Joe Pierce: południowiec, lecz popiera północ i jej sprawę (choć chce przy tym coś ugrać dla siebie). Pochodzi z Luizjany, wpadł w zatargi z prawem (idealista), zszedł na ścieżkę rewolwerowca poza prawem.
James Watson, przebiegły szuler z jedną wpadką. Przy pokerowym stole nabawił się wrogów, ponieważ został nakryty na oszustwie - klasyczny trik z pomocą partnerki. Ona została zabita, jemu wciąż udaje się uciekać. Używa różnych tożsamości (Joe Gunnerman, Adam Preston, Eric Gambler lub Mark Spencer), nigdy swojej prawdziwej.
Francuz - panicz całe życie zbierał wszystkie opowieści o Indianach i kowbojach. Od dziecka marzył by zobaczyć prawdziwy dziki zachód. W końcu podrósł i wyruszył statkiem za ocean by na własna oczy podziwiać dziki kraj. Wyćwiczył się w strzelaniu, może jako szlachcic zna szermierkę, ma gadane jak to Francuz, elokwentny, oczytany, uprzejmy i dżentelmeński. Może być trochę ciapowaty i łatwowierny, denerwujący i pakujący się nieświadomie w kłopoty.
Więcej o René - tutaj.
Tu już koncept z przewagami i zawadami |
Potem losuje się cechy. Dwanaście kart, z czego 2 odrzucamy (lecz nie dżokery i dwójki). Karty przekładają się na cechy w nastepujący sposób:
- Dżoker - As = k12 kolor dżoka ma znaczenie, ciągniesz jeszcze coś
- Król - Dama = k10 ♠ - 4
- Walet - 9 = k8 ♡ - 3
- 8 - 3 = k6 ♢ - 2
- 2 = k4 ♣ - 1
I tak np. król ♢ to 2k10 a as ♣ to 1k12.
Losowanie cech dla Joego i Jamesa - omyłkowo 4 i 3 podciągnięte pod k4, zamiast pod k6 |
Przydzielanie cech to ciężka sprawa. Są, oczywiście, cechy ważne i ważniejsze. I tak:
- Duch to Jaja, Jaja powodują, że postać nie kamienieje ze strachu.

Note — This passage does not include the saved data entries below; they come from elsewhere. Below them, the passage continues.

(** The second worker admitted the second task; the first worker calls, and
    then the second worker, who consumed last, yields. *)
Definition demo_three : db := snd (demo_consume "w1" demo_two).

Lemma demo_three_ok : wt demo 1000 demo_three /\ clock_ok demo_three.
Proof.
  destruct (consume_meets (FL := binary64_laws) (RS := ref_spec) demo demo_cfg demo_cfg_ok "w1" demo_two demo_two_wt
    demo_two_clock) as [_ [H1 H2 _ _]].
  split; [exact H1|]. assert (E : db_us demo_three = db_us demo_two) by exact H2.
  unfold clock_ok, db_ms. rewrite E. exact demo_two_clock.
Qed.

Lemma fair_turns_witness :
  exists rep, fst (demo_consume "w2" demo_three) = inr rep /\ cr_status rep = -3 /\ cr_task rep = None.
Proof.
  exact (proj1 (fair_turns (FL := binary64_laws) (RS := ref_spec) demo demo_cfg "w2" "w1" demo_three
    demo_cfg_ok (proj1 demo_three_ok) (proj2 demo_three_ok) ltac:(by vm_compute)
    ltac:(by vm_compute) ltac:(done))).
Defined.

Lemma single_drainer_witness : cr_status (demo_reply "w1" demo_admitted) <> -3.
Proof.
  exact (single_drainer (FL := binary64_laws) (RS := ref_spec) demo demo_cfg "w1" demo_admitted
    demo_history _ demo_cfg_ok demo_reach ltac:(by vm_compute)).
Defined.

Lemma schedule_roundtrip_witness :
  exists raw,
    task_of raw = Some (Task "c" "app.tasks.send" (inflight_k demo "c") (db_ms demo_buffered)
                          (Some 60) None) /\
    loads raw = Some (JObj (demo_fields "c" ++ meta (db_ms demo_buffered) (Some 60))).
Proof.
  destruct (schedule_roundtrip (FL := binary64_laws) (RS := ref_spec) demo 1000 demo_buffered "c" "app.tasks.send"
    [("to", JStr "c")] 7 (Some 60) demo_wt demo_buffered_clock ltac:(by split))
    as (raw & _ & _ & _ & H1 & H2).
  by exists raw.
Defined.

Lemma lease_expiry_witness :
  exists t, zscore (t_id t) (s_leases (abs demo demo_admitted)) = Some (inject_Z 1700000030).
Proof.
  destruct (lease_expiry (FL := binary64_laws) (RS := ref_spec) demo demo_cfg "w1" demo_buffered
    (demo_reply "w1" demo_buffered) demo_cfg_ok demo_wt demo_buffered_clock ltac:(by vm_compute))
    as [_ H].
  destruct (H (stored (demo_fields "a") (db_ms demo_start) None) ltac:(by vm_compute)) as (t & _ & E).
  by exists t.
Defined.

Lemma renew_release_refine_witness :
  fst (run (release_lua (conc_k demo) (inflight_k demo "a") "demo:drain_signal" "a" "w1") demo_two)
  = inr (1, 0) /\
  fst (run (release_lua (conc_k demo) (inflight_k demo "a") "demo:drain_signal" "a" "w1") demo_two)
  = inr (fst (release_spec "a" (abs demo demo_two))).
Proof.
  split; [by vm_compute|].
  exact (proj1 (proj2 (renew_release_refine (FL := binary64_laws) (RS := ref_spec) demo 1000 demo_two
    "a" 30 "demo:drain_signal" "w1" demo_two_wt demo_two_clock ltac:(lia)))).
Defined.

Lemma acquire_refines_witness :
  fst (run (acquire_lua (F := binary64) demo 1 2) demo_two) = inr (AcquireReply 0 0 750 0 2) /\
  fst (run (acquire_lua (F := binary64) demo 1 2) demo_two)
  = inr (fst (acquire_spec (F := binary64) 2 1000 (db_ms demo_two) (abs demo demo_two))).
Proof.
  split; [by vm_compute|].
  exact (proj1 (acquire_refines (FL := binary64_laws) (RS := ref_spec) demo 1 1000 2 demo_two
    demo_two_wt demo_two_clock demo_window_ok ltac:(lia))).
Defined.

(** A quarter into the next window, half a second later. *)
Definition demo_next : db := tick 1700000001250000 demo_admitted.

Lemma demo_next_ok : wt demo 1000 demo_next /\ clock_ok demo_next.
Proof.
  split; [|by split; vm_compute]. apply wt_tick; [by vm_compute|].
  exact (inv_wt _ _ _ _ _ (reach_Inv (FL := binary64_laws) (RS := ref_spec) _ _ _ demo_cfg_ok _ _ demo_reach)).
Qed.
(** Keyword arguments of the constructor. *)
Record dist_config := DistConfig {
  k_limiter_id : string;
  k_limit : Z;
  k_window : Q;
  k_max_concurrency : Z;
  k_max_age : Z;
  k_lease_duration : Z;
  k_on_failure : string;
  k_jitter_enabled : bool;
  k_jitter_min_pct : Q;
  k_jitter_max_pct : Q;
  k_metrics_callback : option (string -> json -> option exn);
  k_drain_enabled : bool;
}.

Section Mixin.
Context {F : Rounding}.

(** [DistributedRateLimiterMixin.__init__]; [worker_id] is a fresh uuid. *)
Definition dist_init (k : dist_config) (worker_id : string) : exn + dist :=
  if k_max_concurrency k <? 1 then inl (ValueError "max_concurrency must be a positive integer")
  else if k_max_age k <? 1 then inl (ValueError "max_age must be a positive integer")
  else if k_lease_duration k <? 1 then inl (ValueError "lease_duration must be a positive integer")
  else
    match base_init (k_limiter_id k) (k_limit k) (k_window k) with
    | inl e => inl e
    | inr b =>
        inr (MkDist b (k_max_concurrency k) (k_max_age k) (k_lease_duration k) (k_on_failure k)
               (k_jitter_enabled k) (k_jitter_min_pct k) (k_jitter_max_pct k) (k_metrics_callback k)
               (k_drain_enabled k) worker_id 0 0 None (hs_init (k_lease_duration k)) None false false)
    end.

(** ** Keys and documents *)

Definition buffer_key (d : dist) : string := subkey (d_id d) "buffer".
Definition concurrency_key (d : dist) : string := subkey (d_id d) "concurrency".
Definition dlq_key (d : dist) : string := subkey (d_id d) "dlq".
Definition drain_channel (d : dist) : string := subkey (d_id d) "drain_signal".
Definition get_inflight_key (task_id : string) (d : dist) : string :=
  d_id d +:+ ":inflight:" +:+ task_id.

Definition get_task_data (task_id func_path : string) (payload : list (string * json)) (d : dist) : json :=
  JObj [("id", JStr task_id); ("func_path", JStr func_path); ("payload", JObj payload);
        ("inflight_key", JStr (get_inflight_key task_id d))].
Lemma drain_recovers_witness :
  fst (drain (demo_cut 3)) = inr tt /\
  d_drain_failures (w_obj (snd (drain (demo_cut 3)))) = 4 /\
  fst (drain (demo_cut 1024)) = inl (OverflowError "int too large to convert to float").
Proof.
  destruct (drain_recovers _ _ _ 3 (demo_cut_body 3) eq_refl eq_refl ltac:(lia)) as [H _].
  destruct (drain_recovers _ _ _ 1024 (demo_cut_body 1024) eq_refl eq_refl ltac:(lia)) as [_ H'].
  destruct (H ltac:(lia)) as (H1 & H2 & _). destruct (H' ltac:(lia)) as [H3 _]. by split_and!.
Defined.

Definition demo_admitted_result : consume_result :=
  ConsumeResult true false false false
    (JObj [("id", JStr "1"); ("func_path", JStr "app.new"); ("payload", JObj [])]) 5 1 100 1 0 1.

Lemma drain_follow_up_witness :
  drain_pending (w_obj (snd (after_consume demo_admitted_result demo_late))).
Proof.
  refine (drain_follow_up (QD := demo_quiet) demo_admitted_result demo_late _ _ _ _ _); try by vm_compute.
  by eexists.
Defined.

Lemma lifecycle_exit_releases_witness :
  let t := Lifecycle "t1" "warn" Entered in
  fst (lifecycle_exit t (demo_world 0 demo_empty [])) = inr tt.
Proof.
  intros t. refine (proj1 (proj2 (proj2 (lifecycle_exit_releases t (demo_world 0 demo_empty []))) 2000 _ _ _ _)).
  - done.
  - right. by exists "release.lua".
  - apply wt_fresh. intros s. by vm_compute.
  - done.
Defined.

Lemma demo_payload_schedulable : schedulable "app.pay" [] None.
Proof. by split. Qed.

Lemma schedule_claims_once_witness :
  fst (schedule_task "app.pay" [] (Finite 1) None (demo_world 0 demo_empty [])) = inr (true, task_id_of "app.pay" []).
Proof.
  pose proof (schedule_claims_once "app.pay" [] 1 None 2000 (demo_world 0 demo_empty [])) as H.
  destruct (schedule_task _ _ _ _ _) as [r w']. cbn zeta beta in H.
  refine (proj1 (H _ _ _ _ _ demo_payload_schedulable)).
  - done.
  - right. by exists "schedule.lua".
  - by intros cb ev data e.
  - apply wt_fresh. intros s. by vm_compute.
  - by vm_compute.
Defined.

Definition demo_refused : world db dist :=
  demo_world 0 demo_empty [Net (fun r : db => r) Fine 1; Net (fun r : db => r) Lost 1].

Lemma schedule_failure_releases_witness :
  fst (schedule_task "app.pay" [] (Finite 1) None demo_refused) = inl (ConnectionError "connection lost").
Proof.
  refine (proj1 (schedule_failure_releases "app.pay" [] 1 None (ConnectionError "connection lost") demo_refused
    _ _ _ _ _)); [by vm_compute|by vm_compute|done].
Defined.
(* ===== verification/AsyncDistributed.v ===== *)
(** * AsyncDistributed: the asynchronous distributed limiter

    Model of [AbstractAsyncDistributedRateLimiter], [AsyncTaskLifecycle] and
    [AsyncDrainSignalSubscriber] (core/async_limiters.py).  Each coroutine is
    translated from its own text.  What differs from the synchronous class is
    in the state: a wake is pending on the event loop until its coroutine
    runs, and the heartbeat scheduler exists only after [start]. *)

From S2P Require Import Prelude Float Text Json Redis Keyspace Scripts Md5 Py Base Loop Heartbeat Dist Distributed AsyncLoop.

Open Scope Z_scope.
Open Scope rl_scope.

(** What an asynchronous limiter has besides its configuration. *)
Record event_loop := EventLoop {
  el_wakes : list Q;       (* targets of the pending [_wake_async] coroutines *)
  el_scheduler : bool;     (* [start] created the heartbeat scheduler *)
}.

Class IsAsync (O : Type) := {
  async_dist :: IsDist O;
  extra_of : O -> event_loop;
  with_extra : (event_loop -> event_loop) -> O -> O;
}.

Record adist := ADist { a_dist : dist; a_extra : event_loop }.

#[export, refine] Instance adist_is_dist : IsDist adist := {
  dist_of := a_dist;
  with_dist := fun f o => ADist (f (a_dist o)) (a_extra o);
}.
Proof.
  - done.
  - intros f g o E. by rewrite E.
  - by intros [].
Defined.

#[export] Instance adist_is_async : IsAsync adist := {
  extra_of := a_extra;
  with_extra := fun f o => ADist (a_dist o) (f (a_extra o));
}.

Section AsyncLimiter.
Context {F : Rounding} {R : Type} {RS : RedisServer R} {O : Type} {D : IsAsync O}.
Context {P : Resources} {G : Digest} {B : Backend R O}.

Abbreviation io := (py R O).

Definition push_wake (target : Q) (e : event_loop) : event_loop :=
  EventLoop (el_wakes e ++ [target]) (el_scheduler e).

(** [_schedule_drain] and [AsyncDrainLoop.wake] *)
Definition async_schedule_drain (delay : Q) : io unit :=
  d ← me;
  match d_drain_loop d with
  | None => skip
  | Some _ =>
      now ← monotonic;
      _ ← emit (EWake delay);
      modify (with_extra (push_wake (async_wake now delay)))
  end.

(** The event loop runs the pending coroutines. *)
Definition run_wakes : io unit :=
  o ← self;
  let wakes := el_wakes (extra_of o) in
  _ ← modify (with_dist (fun d => with_loop (settle wakes <$> d_drain_loop d) d));
  modify (with_extra (fun e => EventLoop [] (el_scheduler e))).

(** ** Construction *)

(** [__init__] creates the loop, the subscriber and the monitor, and starts
    nothing. *)
Definition async_limiter_init (k : dist_config) : io unit :=
  h ← uuid4;
  d ← of_sum (dist_init k (uuid_str h));
  _ ← modify (with_extra (fun _ => EventLoop [] false));
  let has_health_monitor :=
    k_drain_enabled k && (match check_backend_health (R := R) (O := O) with Some _ => true | None => false end) in
  modify (with_dist (fun _ =>
    with_services (if has_health_monitor then Some true else None) false false
      (with_loop (if k_drain_enabled k then Some (async_loop_init (watchdog_interval d)) else None) d))).

(** [AsyncDrainSignalSubscriber.start] *)
Definition async_subscriber_start : io unit :=
  _ ← trip (Ret tt);
  _ ← emit (EThread "subscriber");
  modify (with_dist (fun d => with_services (d_healthy d) true (d_shutdown_called d) d)).

(** [start] *)
Definition async_start : io unit :=
  _ ← async_register_script "consume.lua";
  _ ← async_register_script "schedule.lua";
  _ ← async_register_script "health.lua";
  _ ← async_register_script "renew.lua";
  _ ← async_register_script "release.lua";
  _ ← modify (with_dist (fun d => with_heartbeats (async_hs_init (d_lease_duration d)) d));
  _ ← modify (with_extra (fun e => EventLoop (el_wakes e) true));
  d ← me;
  _ ← when (d_drain_enabled d) async_subscriber_start;
  match d_healthy d with Some _ => emit (EThread "health monitor") | None => skip end.

(** [self.limiter._heartbeat_scheduler] *)
Definition heartbeat_scheduler : io unit :=
  o ← self;
  when (negb (el_scheduler (extra_of o))) (raise (AttributeError "_heartbeat_scheduler")).

(** ** Drain requests, signals and metrics *)

(** [_publish_drain_signal] *)
Definition async_publish_drain_signal : io unit :=
  d ← me;
  catch is_exception (command (PUBLISH (drain_channel d) (d_worker_id d))) (fun _ => skip).

Definition async_trigger_consume : io unit :=
  _ ← async_schedule_drain 0;
  async_publish_drain_signal.

(** ** Scheduling *)

(** [_cleanup_inflight_key] *)
Definition async_cleanup_inflight_key (inflight_key : string) : io unit :=
  catch is_exception (_ ← command (DEL inflight_key); skip) (fun _ => skip).

Definition async_schedule_task (func_path : string) (payload : list (string * json)) (priority : pyfloat)
    (max_age : option Z) : io (bool * string) :=
  match priority with
  | Infinite _ | NotANumber => raise (ValueError "priority must be a finite number")
  | Finite prio =>
      d ← me;
      let task_id := task_id_of func_path payload in
      let inflight_key := get_inflight_key task_id d in
      let inflight_ttl := get_inflight_ttl max_age d in
      claimed ← command (SET inflight_key "1" (Ex inflight_ttl) true);
      if negb claimed then
        _ ← emit_metric "schedule" (schedule_metric false task_id);
        mret (false, task_id)
      else
        let full_data := get_task_data_str task_id func_path payload d in
        _ ← catch is_exception
              (async_eval_script "schedule.lua" (schedule_lua (buffer_key d) full_data prio (or_empty max_age)))
              (fun e => _ ← async_cleanup_inflight_key inflight_key; raise e);
        _ ← async_trigger_consume;
        _ ← emit_metric "schedule" (schedule_metric true task_id);
        mret (true, task_id)
  end.

(** [task_lifecycle] and [AsyncTaskLifecycle.__init__] *)
Definition async_task_lifecycle (task_id : string) (on_failure_override : option string) : io lifecycle :=
  d ← me;
  let strategy := match on_failure_override with
                  | Some s => if String.eqb s estr then d_on_failure d else s
                  | None => d_on_failure d
                  end in
  mret (Lifecycle task_id (lower strategy) Created).

(** [acquire] *)
Definition async_acquire (timeout : Q) (priority : pyfloat) : io lifecycle :=
  d ← me;
  if Qle_bool timeout 0 then raise (ValueError "timeout must be positive")
  else
    match d_drain_loop d with
    | None => raise (RuntimeError "acquire() requires drain_enabled=True")
    | Some _ =>
        let timeout_ms := py_trunc (timeout ⊗ 1000) in
        h ← uuid4;
        st ← async_schedule_task marker_path [("_uuid", JStr h); ("_acquire_timeout_ms", JInt timeout_ms)]
               priority (Some (Z.max 1 (Qceiling timeout)));
        let '(scheduled, task_id) := st in
        if negb scheduled then raise (RuntimeError "acquire marker rejected by buffer")
        else
          let signal_key := d_id d +:+ ":acquire:" +:+ task_id in
          signal ← blpop signal_key;
          match signal with
          | None => raise (AcquireTimeout "timed out")
          | Some _ => async_task_lifecycle task_id None
          end
    end.

(** ** Consumption and leases *)

Definition async_consume : io consume_result :=
  d ← me;
  result ← async_eval_script "consume.lua" (consume_script d);
  res ← of_sum (parse_consume result);
  _ ← (if truthy (task res) then _ ← of_sum (json_item "id" (task res)); skip else skip);
  _ ← emit_metric "consume" (consume_metric res);
  mret res.

Definition async_extend_lease (task_id : string) (duration : Z) : io unit :=
  d ← me;
  renewed ← async_eval_script "renew.lua" (renew_lua (concurrency_key d) task_id duration);
  when (negb (renewed =? 1)) (raise (KeyError "task id was not found in the concurrency set.")).

Definition async_get_buffer_count : io Z :=
  d ← me;
  command (ZCARD (buffer_key d)).

(** ** Drain *)

(** The branches of [_drain_inner] after the result of [consume]. *)
Definition async_rate_limited_delay (res : consume_result) : io Q :=
  d ← me;
  let base_delay := token_recovery_delay (val_previous res) (val_current res) (reset_in_ms res) d in
  let is_fallback := (val_previous res <=? 0) || (d_limit d <=? val_current res) in
  jitter ← (if is_fallback then
              if d_jitter_enabled d then
                u ← random;
                mret (smart_jitter (remaining_tasks res) (active_concurrency res) u d)
              else mret 0%Q
            else mret 0%Q);
  mret (round3 (fmax (rnd (1 # 1000)) (base_delay ⊕ jitter))).

Definition async_after_consume (res : consume_result) : io unit :=
  d ← me;
  if yielded res then async_schedule_drain (token_interval d)
  else if success res then
    match task res with
    | JNull => raise (AssertionError "task must be present when success is True")
    | t =>
        task_id ← of_sum (json_get "id" t);
        func_path ← of_sum (json_item "func_path" t);
        _ ← (if is_text marker_path func_path then skip
             else
               payload ← of_sum (json_item "payload" t);
               dispatch_task func_path payload task_id);
        when (0 <? remaining_tasks res) (async_schedule_drain 0)
    end
  else if remaining_tasks res =? 0 then skip
  else if d_max_concurrency d <=? active_concurrency res then skip
  else if marker_skipped res then when (0 <? remaining_tasks res) (async_schedule_drain 0)
  else if res_remaining_tokens res <=? 0 then
    delay ← async_rate_limited_delay res;
    async_schedule_drain delay
  else skip.

Definition async_drain_inner : io unit :=
  capacity ← has_local_capacity;
  if negb capacity then
    d ← me;
    async_schedule_drain (token_interval d)
  else
    res ← async_consume;
    async_after_consume res.

(** The body of the [try] of [drain]. *)
Definition async_drain_body : io unit :=
  now ← monotonic;
  d ← me;
  _ ← (match refresh_hook (R := R) (O := O) with
       | Some refresh_config =>
           if Qle_bool 1 (now ⊖ d_last_refresh_at d) then
             _ ← modify (with_dist (with_refreshed_at now));
             refresh_config
           else skip
       | None => skip
       end);
  d ← me;
  wall ← wall_time;
  let paused_until := b_drain_paused_until (d_base d) in
  if Qltb wall paused_until then async_schedule_drain (paused_until ⊖ wall)
  else
    _ ← async_drain_inner;
    modify (with_dist (with_failures 0)).

Definition async_drain_failed (_ : exn) : io unit :=
  _ ← modify (with_dist (fun d => with_failures (d_drain_failures d + 1) d));
  d ← me;
  delay ← of_sum (backoff (d_window d) (d_drain_failures d));
  catch is_exception (async_schedule_drain delay) (fun _ => skip).

Definition async_drain : io unit := catch is_exception async_drain_body async_drain_failed.

(** ** Task lifecycle *)

(** [__aenter__] *)
Definition async_lifecycle_enter (t : lifecycle) : io lifecycle :=
  _ ← heartbeat_scheduler;
  now ← monotonic;
  _ ← modify (with_dist (fun d =>
        with_heartbeats (snd (async_hs_register now (tl_task_id t) (tl_action t) (d_heartbeats d))) d));
  mret (Lifecycle (tl_task_id t) (tl_action t) Entered).

(** [is_healthy]: the flag of the entry the lifecycle holds. *)
Definition async_lifecycle_healthy (t : lifecycle) (d : dist) : bool :=
  match tl_phase t with
  | Created => true
  | Entered => match async_hs_get_entry (tl_task_id t) (d_heartbeats d) with Some e => he_healthy e | None => true end
  | Exited healthy => healthy
  end.

(** [__aexit__] *)
Definition async_lifecycle_exit (t : lifecycle) : io unit :=
  let task_id := tl_task_id t in
  _ ← heartbeat_scheduler;
  _ ← modify (with_dist (fun d => with_heartbeats (async_hs_deregister task_id (d_heartbeats d)) d));
  finally
    (d ← me;
     let inflight_key := if String.eqb task_id estr then estr else get_inflight_key task_id d in
     _ ← async_eval_script "release.lua"
           (release_lua (concurrency_key d) inflight_key (drain_channel d) task_id (d_worker_id d));
     skip)
    (async_schedule_drain 0).

(** [with limiter.async_task_lifecycle(task_id): body] *)
Definition async_with_lifecycle {A} (t : lifecycle) (body : io A) : io A :=
  t' ← async_lifecycle_enter t;
  finally body (async_lifecycle_exit t').

(** ** The async_drain signal subscriber *)

(** One turn of [AsyncDrainSignalSubscriber._run]: [get_message] returned nothing,
    a message with its type and data, or an exception. *)
Definition async_subscriber_poll (message : exn + option (string * string)) : io unit :=
  catch is_exception
    (m ← of_sum message;
     match m with
     | Some (kind, sender_id) =>
         d ← me;
         when (String.eqb kind "message" && negb (String.eqb sender_id (d_worker_id d))) (async_schedule_drain 0)
     | None => skip
     end)
    (fun _ => d ← me; when (d_subscribed d) (emit (ESleep 1))).

Fixpoint async_subscriber_run (messages : list (exn + option (string * string))) : io unit :=
  match messages with
  | [] => skip
  | m :: ms =>
      d ← me;
      if d_subscribed d then
        _ ← async_subscriber_poll m;
        async_subscriber_run ms
      else skip
  end.

(** ** Shutdown and status *)

(** [AsyncDrainSignalSubscriber.shutdown]: UNSUBSCRIBE and close, best effort;
    the task is cancelled. *)
Definition async_subscriber_shutdown : io unit :=
  _ ← modify (with_dist (fun d => with_services (d_healthy d) false (d_shutdown_called d) d));
  catch is_exception (_ ← trip (Ret tt); skip) (fun _ => skip).

Definition async_shutdown : io unit :=
  _ ← modify (with_dist (fun d => with_services (d_healthy d) (d_subscribed d) true d));
  d ← me;
  _ ← (match d_healthy d with Some _ => emit (EStop "health monitor") | None => skip end);
  _ ← (match d_drain_loop d with
       | Some l => modify (with_dist (with_loop (Some (async_loop_shutdown l))))
       | None => skip
       end);
  _ ← (if d_drain_enabled d then async_subscriber_shutdown else skip);
  o ← self;
  when (el_scheduler (extra_of o))
    (modify (with_dist (fun d => with_heartbeats (async_hs_shutdown (d_heartbeats d)) d))).

(** [__del__]: whether the ResourceWarning is raised. *)
Definition async_del_warns (d : dist) : bool :=
  (match d_drain_loop d with Some _ => true | None => false end) && negb (d_shutdown_called d).

(** [get_status] *)
Definition async_get_status : io json :=
  d ← me;
  r ← async_eval_script "health.lua" (health_lua (d_id d) (buffer_key d) (concurrency_key d) (d_window d));
  mret (JObj
    [("limiter_id", JStr (d_id d));
     ("concurrency", JObj [("current", JInt (hl_active r)); ("max", JInt (d_max_concurrency d));
                           ("available", JInt (Z.max 0 (d_max_concurrency d - hl_active r)))]);
     ("buffer", JObj [("count", JInt (hl_buffer r))]);
     ("rate_limit", JObj [("val_previous", JInt (hl_previous r)); ("val_current", JInt (hl_current r));
                          ("tokens_used", float_json (rnd (hl_estimated r)));
                          ("limit", JInt (d_limit d)); ("window", float_json (d_window d));
                          ("reset_in_ms", JInt (hl_reset_in_ms r))])]).

(** The renewal of one task by the heartbeat thread. *)
Definition async_renew_task (task_id action : string) : io unit :=
  fun w =>
    let '(outcome, w') := async_extend_lease task_id (d_lease_duration (dist_of (w_obj w))) w in
    let '(effect, s) := async_renew_one task_id action outcome (d_heartbeats (dist_of (w_obj w'))) in
    let w' := set_obj (with_dist (with_heartbeats s) (w_obj w')) w' in
    match effect with
    | RenewRaised e => (inl e, w')
    | RenewKill => emit EKill w'
    | RenewOk | RenewFailed => (inr tt, w')
    end.
End AsyncLimiter.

- Duch i Wigor to Dech, Dech powoduje, że nawet jak Cię coś walnie, to działasz.
- Szybkość to inicjatywa i Dobywanie. Szybcy i martwi, tak?
- Wreszcie, Wiedza, Spryt i Spostrzegawczość to umiejętności!
pełen obraz wyboru cech - jakie cechy, przeliczniki kart i kolorów na kości, co wylosowano. UWAGA! Błąd: blotki 4 i 3 dają k6, tu omyłkowo zaznaczono k4. Tylko "dwójki" dają k4. |
Umiejętności, zawady i przewagi, wybraliśmy siedząc nad podręcznikiem w trojkę i patrząc co ten daje. Potem zaś było liczenie dolców (no, prawie - ktoś zdecydował, że obrobił bank w Luizjanie i wybrał dinero za 3...).
Gotowe efekty dam, jak chłopaki się zgodzą na publikację kart.
Wrażenia:
Joe: dosyć losowe. Karty nawet ciekawe. Postacie na start są słabe. By zrobić z nich kogoś dobrego w czymkolwiek, trza zrezygnować niemal z wszystkiego.James: podobało mi się. Zwłaszcza karty. Lubię klimat i to, że nie musisz przyswajać wiedzy jakiejś, by rozumieć świat (jak w WFRP). Tu po prostu masz western z domieszką.
Podkreślę, na wypadek jakby opisy pod obrazkami były nie dość wyraźne: na obrazkach jest jeden błąd. Karty 3 i 4 są traktowane jakby były k4kami. Nie są, są k6tkami.